Chason Ziino, Alexander Arzeno, Ivan Cheng

Abstract

Background: To analyze perioperative and radiographic outcomes following revision surgery using lateral lumbar interbody fusion (LLIF) performed entirely in the lateral position. Traditionally, patients undergoing interbody fusion in the lateral decubitus position are placed prone for pedicle screw fixation. However prone positioning carries known risks and may increase surgical time due to the need to re-drape and reposition. Little is published regarding revision surgery in a single position.

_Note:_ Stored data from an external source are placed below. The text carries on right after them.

(** When every variable of the list that is not cached has exactly one row
    in the catalog, the loop runs to its end whatever fails inside the [try]
    blocks: it has issued one query for each variable that is not cached, in
    the order of the list, and has only added lines to the console. *)
Lemma scrape_loop_runs (var_names : list string) (i : nat) (w : world) :
  Forall (λ v, v ∈ completed_vars ∨ catalog_rows v = 1%nat) var_names →
  ∃ w' later,
    loop i var_names w = (w', None) ∧
    queried w' = queried w ++ filter (λ v, v ∉ completed_vars) var_names ∧
    stdout w' = stdout w ++ later.
Proof.
  intros H. revert i w. induction H as [|var rest Hv _ IH]; intros i w.
  - exists w, []. by rewrite filter_nil, !app_nil_r.
  - destruct (decide (var ∈ completed_vars)) as [Hin|Hnin].
    + destruct (IH (S i) w) as (w' & later & Hrun & Hq & Hout). exists w', later.
      rewrite scrape_loop_skip by done. split; [done|]. split; [|done].
      rewrite filter_cons_False by (intros ?; done). exact Hq.
    + destruct Hv as [?|Hone]; [done|].
      destruct (label_item_single var Hone) as [descr Hl].
      destruct (IH (S i) (turn i var descr w)) as (w' & later & Hrun & Hq & Hout).
      exists w', ((report var (attempt var descr (temp_dir w)).2 ++ progress_line i) ++ later).
      rewrite (scrape_loop_turn i var rest w descr) by done. split; [done|]. split.
      * rewrite Hq, turn_queried, filter_cons_True by done. by rewrite <- app_assoc.
      * rewrite Hout. unfold turn. cbn [stdout]. by rewrite <- !app_assoc.
Qed.

(** ** C6 *)

(** C6 (amended): when the [try] block of a variable raises, be it the
    remote query, the making of the frame or the write of the cache file,
    the batch is not stopped: the loop prints the variable and the error and
    goes on, so that every later variable that is not cached is queried in
    its turn.  The cache file of the variable is at the end of the loop what
    the failed [try] block left: what it was before (nothing, for a
    variable that was not cached), unless the write failed with the file
    open, which leaves a file cut short under the name of the variable. *)
Theorem failed_variable_does_not_stop_batch (i : nat) (var : string)
    (rest : list string) (w : world) (descr : cell) (e : exn) (entries' : directory) :
  var ∉ completed_vars →
  label_item acs_vars var = Ok descr →
  attempt var descr (temp_dir w) = (entries', Some e) →
  Forall (λ v, v ∈ completed_vars ∨ catalog_rows v = 1%nat) rest →
  Forall (λ v, Py.contains "/" v = false) (var :: rest) →
  var ∉ rest →
  ∃ w' later,
    loop i (var :: rest) w = (w', None) ∧
    stdout w' = stdout w ++ [VariableFailed var; Error e] ++ later ∧
    queried w' = queried w ++ var :: filter (λ v, v ∉ completed_vars) rest ∧
    file_at (cache_name var year) (temp_dir w') = file_at (cache_name var year) entries' ∧
    (entries' = temp_dir w ∨
     (∃ d, write_fault (cache_name var year) d = Some (AfterOpen e)) ∧
     entries' = truncate_file (cache_name var year) (temp_dir w)).
Proof.
  intros Hnin Hlabel Hraise Hrest [Hvar Hslash]%Forall_cons Hfresh.
  destruct (scrape_loop_runs rest (S i) (turn i var descr w) Hrest)
    as (w' & later & Hrun & Hq & Hout).
  exists w', (progress_line i ++ later).
  rewrite (scrape_loop_turn i var rest w descr) by done.
  split; [done|]. split; [|split; [|split]].
  - rewrite Hout. unfold turn. cbn [stdout]. rewrite Hraise. cbn [snd report].
    by rewrite <- !app_assoc.
  - rewrite Hq, turn_queried. by rewrite <- app_assoc.
  - destruct (scrape_loop_frame _ _ _ _ _ Hrun) as [_ Hfile].
    rewrite Hfile.
    + unfold turn. cbn [temp_dir]. by rewrite Hraise.
    + intros v Hv _. rewrite Forall_forall in Hslash.
      rewrite entry_of_plain by (apply cache_name_no_slash; by apply Hslash).
      intros [= Heq]. apply cache_name_inj in Heq. by subst.
  - apply fetch_and_cache_cases in Hraise
      as [[-> _]|[(n & d & _ & _ & [=] & _)|(n & d & e' & Hn & Hw & [= <-] & ->)]].
    + by left.
    + right. rewrite entry_of_plain in Hn by (by apply cache_name_no_slash).
      injection Hn as <-. split; [by exists d | done].
Qed.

Methods: Sixteen patients over the age of 18 with degenerative lumbar pathology who underwent a revision of previous lumbar fusion using interbody fusion via lateral access and revision of posterior instrumentation from a single surgeon met inclusion criteria. Patients who underwent combined procedures requiring repositioning or had inadequate preoperative imaging were excluded. Patients remained in the lateral decubitus position for the entirety of the procedure including interbody placement, revision of prior instrumentation, and pedicle screw fixation. Demographics, surgical details, and perioperative outcomes were reported.
Results: The mean operative time was 211 minutes for all cases, 161 minutes for single-level procedures and 296 minutes for two-level procedures. Mean estimated blood loss was 206 cc. The mean patient age was 66, 70% of which were male. The mean body mass index (BMI) was 27.4 and Charleson Comorbidity Index (CCI) was 3. All cases were performed on the lumbar spine (T12/L1–L4/L5), with the majority of procedures performed at the L2/3 level (44%). The mean pelvic incidence (PI) was 60 degrees (range, 41–71 degrees) with mean preoperative PI/lumbar lordosis (LL) mismatch of 23.9 degrees. Mean postoperative PI/LL mismatch was 12 degrees.
Conclusions: Revision surgery in the lateral position is feasible with complication rates comparable to published literature. The need to reposition is eliminated and single position surgery reduces operative time.